• _Work task_
Every line of the material below must be repeated exactly.

• _Dataset entries_
Lemma keeps_fork start model now uuid snap parent id purpose me st :
  keeps_rooms (tables st) (tables (SessionOps.Fork defaultAgentID start model now uuid snap parent id purpose me st).2).
Proof.
  unfold SessionOps.Fork. cbv zeta. destruct (_ <? _)%nat; [auto with rooms|]. destruct (Get parent (tables st)) as [e|p]; [auto with rooms|].
  destruct (negb (fork_point _ _ _)); [auto with rooms|]. destruct (agentOrDefault _ _ _) as [e|a]; [auto with rooms|]. destruct (negb (AgentOpen _ _ _)); [auto with rooms|].
  match goal with |- context [CreateSession ?n ?s ?d] => pose proof (keeps_create n s d) as Hk; destruct (CreateSession n s d) as [[e|[]] db] end; [auto with rooms|].
  destruct (start _); [done|]. cbn. eapply keeps_trans; [exact Hk|auto with rooms].
Qed.

Lemma keeps_deliver signal shown_running now uuid snap sess author text st :
  keeps_rooms (tables st) (tables (Deliver defaultAgentID signal shown_running now uuid snap sess author text st).2).
Proof.
  unfold Deliver. cbv zeta. destruct (String.eqb _ ""); [auto with rooms|]. destruct (_ && _); [auto with rooms|].
  destruct (called_agents _ _ _ _ _ _ _) as [e|[[a who] refused]]; [auto with rooms|]. destruct (AppendMessage _ _ _ _ _) as [id msgs].
  assert (keeps_rooms (tables st) (UpdateSessionTitle (SessionID sess) (titleFrom text) (with_messages (tables st) msgs))) as Hk.
  { eapply keeps_trans; [apply (keeps_messages _ msgs)|]. apply keeps_update. done. }
  destruct who as [|x next]; [done|]. unfold deliver. cbv zeta. by destruct (signal _).
Qed.

Lemma room_inv_step w w' : room_inv w → room_step w w' → room_inv w'.
Proof.
  intros Hi Hs. destruct Hs.
  - eapply keeps_room; [reflexivity|apply keeps_open|done].
  - eapply keeps_room; [reflexivity|apply keeps_fork|done].
  - eapply keeps_room; [reflexivity| |done]. unfold Invite. destruct (GetUserByEmail _ _) as [u|]; [|auto with rooms]. destruct (negb _); [auto with rooms|].
    pose proof (keeps_join now id (UserID u) by_ (tables (server w))) as Hk. destruct (AddSessionMember _ _ _ _ _) as [[e|[]] db]; [auto with rooms|done].
  - eapply keeps_room; [reflexivity| |done]. unfold Delete. destruct (Get id (tables (server w))) as [e|s]; [auto with rooms|]. destruct (negb _); [auto with rooms|].
    cbn. auto with rooms.
  - eapply keeps_room; [reflexivity| |done]. unfold Rename. cbv zeta. destruct (String.eqb _ ""); [auto with rooms|]. unfold RenameSession.
    destruct (is_none _); [auto with rooms|]. by apply keeps_update.
  - eapply keeps_room; [reflexivity| |done]. unfold SetAgentMode. destruct (negb _); [auto with rooms|]. unfold SetSessionAgentMode.
    destruct (is_none _); [auto with rooms|]. by apply keeps_update.
  - eapply keeps_room; [reflexivity|apply keeps_deliver|done].
  - destruct w as [st l c]. eapply room_inv_by; [exact Hi|cbn; by apply leave_rooms, Hi|]. intros k [->|Hk]%empty_left; [right; left; by left|left].
    split_and!; [done|by left; right|done].
  - destruct w as [st ll c]. cbn in *. subst ll. eapply room_inv_by; [exact Hi|apply Hi|]. intros k Hk. left. split_and!; [done| |done].
    rewrite elem_of_app, elem_of_cons, elem_of_app. intros [?|[->|?]]; [left; by left| |left; by right]. exfalso.
    destruct Hk as [_ Hk]. by apply (listed_members id) in Hk; [|apply Hi].
  - destruct w as [st ll c]. cbn in *. subst ll. eapply room_inv_by; [exact Hi|apply Hi|]. intros k Hk. left. split_and!; [done| |by right].
    rewrite elem_of_app, elem_of_cons, elem_of_app. intros [?|[->|?]]; [left; by left|right; by left|left; by right].
  - destruct w as [st ll c]. cbn in *. subst c. eapply room_inv_by; [exact Hi|cbn; by apply delete_rooms, Hi|]. cbn [tables with_heard with_tables].
    intros k [Hne Hk]%empty_delete. left. split_and!; [done|by left|]. rewrite elem_of_app, elem_of_cons, elem_of_app. naive_solver.
Qed.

• _Response below_
Lemma keeps_fork start model now uuid snap parent id purpose me st :
  keeps_rooms (tables st) (tables (SessionOps.Fork defaultAgentID start model now uuid snap parent id purpose me st).2).
Proof.
  unfold SessionOps.Fork. cbv zeta. destruct (_ <? _)%nat; [auto with rooms|]. destruct (Get parent (tables st)) as [e|p]; [auto with rooms|].
  destruct (negb (fork_point _ _ _)); [auto with rooms|]. destruct (agentOrDefault _ _ _) as [e|a]; [auto with rooms|]. destruct (negb (AgentOpen _ _ _)); [auto with rooms|].
  match goal with |- context [CreateSession ?n ?s ?d] => pose proof (keeps_create n s d) as Hk; destruct (CreateSession n s d) as [[e|[]] db] end; [auto with rooms|].
  destruct (start _); [done|]. cbn. eapply keeps_trans; [exact Hk|auto with rooms].
Qed.

Lemma keeps_deliver signal shown_running now uuid snap sess author text st :
  keeps_rooms (tables st) (tables (Deliver defaultAgentID signal shown_running now uuid snap sess author text st).2).
Proof.
  unfold Deliver. cbv zeta. destruct (String.eqb _ ""); [auto with rooms|]. destruct (_ && _); [auto with rooms|].
  destruct (called_agents _ _ _ _ _ _ _) as [e|[[a who] refused]]; [auto with rooms|]. destruct (AppendMessage _ _ _ _ _) as [id msgs].
  assert (keeps_rooms (tables st) (UpdateSessionTitle (SessionID sess) (titleFrom text) (with_messages (tables st) msgs))) as Hk.
  { eapply keeps_trans; [apply (keeps_messages _ msgs)|]. apply keeps_update. done. }
  destruct who as [|x next]; [done|]. unfold deliver. cbv zeta. by destruct (signal _).
Qed.

Lemma room_inv_step w w' : room_inv w → room_step w w' → room_inv w'.
Proof.
  intros Hi Hs. destruct Hs.
  - eapply keeps_room; [reflexivity|apply keeps_open|done].
  - eapply keeps_room; [reflexivity|apply keeps_fork|done].
  - eapply keeps_room; [reflexivity| |done]. unfold Invite. destruct (GetUserByEmail _ _) as [u|]; [|auto with rooms]. destruct (negb _); [auto with rooms|].
    pose proof (keeps_join now id (UserID u) by_ (tables (server w))) as Hk. destruct (AddSessionMember _ _ _ _ _) as [[e|[]] db]; [auto with rooms|done].
  - eapply keeps_room; [reflexivity| |done]. unfold Delete. destruct (Get id (tables (server w))) as [e|s]; [auto with rooms|]. destruct (negb _); [auto with rooms|].
    cbn. auto with rooms.
  - eapply keeps_room; [reflexivity| |done]. unfold Rename. cbv zeta. destruct (String.eqb _ ""); [auto with rooms|]. unfold RenameSession.
    destruct (is_none _); [auto with rooms|]. by apply keeps_update.
  - eapply keeps_room; [reflexivity| |done]. unfold SetAgentMode. destruct (negb _); [auto with rooms|]. unfold SetSessionAgentMode.
    destruct (is_none _); [auto with rooms|]. by apply keeps_update.
  - eapply keeps_room; [reflexivity|apply keeps_deliver|done].
  - destruct w as [st l c]. eapply room_inv_by; [exact Hi|cbn; by apply leave_rooms, Hi|]. intros k [->|Hk]%empty_left; [right; left; by left|left].
    split_and!; [done|by left; right|done].
  - destruct w as [st ll c]. cbn in *. subst ll. eapply room_inv_by; [exact Hi|apply Hi|]. intros k Hk. left. split_and!; [done| |done].
    rewrite elem_of_app, elem_of_cons, elem_of_app. intros [?|[->|?]]; [left; by left| |left; by right]. exfalso.
    destruct Hk as [_ Hk]. by apply (listed_members id) in Hk; [|apply Hi].
  - destruct w as [st ll c]. cbn in *. subst ll. eapply room_inv_by; [exact Hi|apply Hi|]. intros k Hk. left. split_and!; [done| |by right].
    rewrite elem_of_app, elem_of_cons, elem_of_app. intros [?|[->|?]]; [left; by left|right; by left|left; by right].
  - destruct w as [st ll c]. cbn in *. subst c. eapply room_inv_by; [exact Hi|cbn; by apply delete_rooms, Hi|]. cbn [tables with_heard with_tables].
    intros k [Hne Hk]%empty_delete. left. split_and!; [done|by left|]. rewrite elem_of_app, elem_of_cons, elem_of_app. naive_solver.
Qed.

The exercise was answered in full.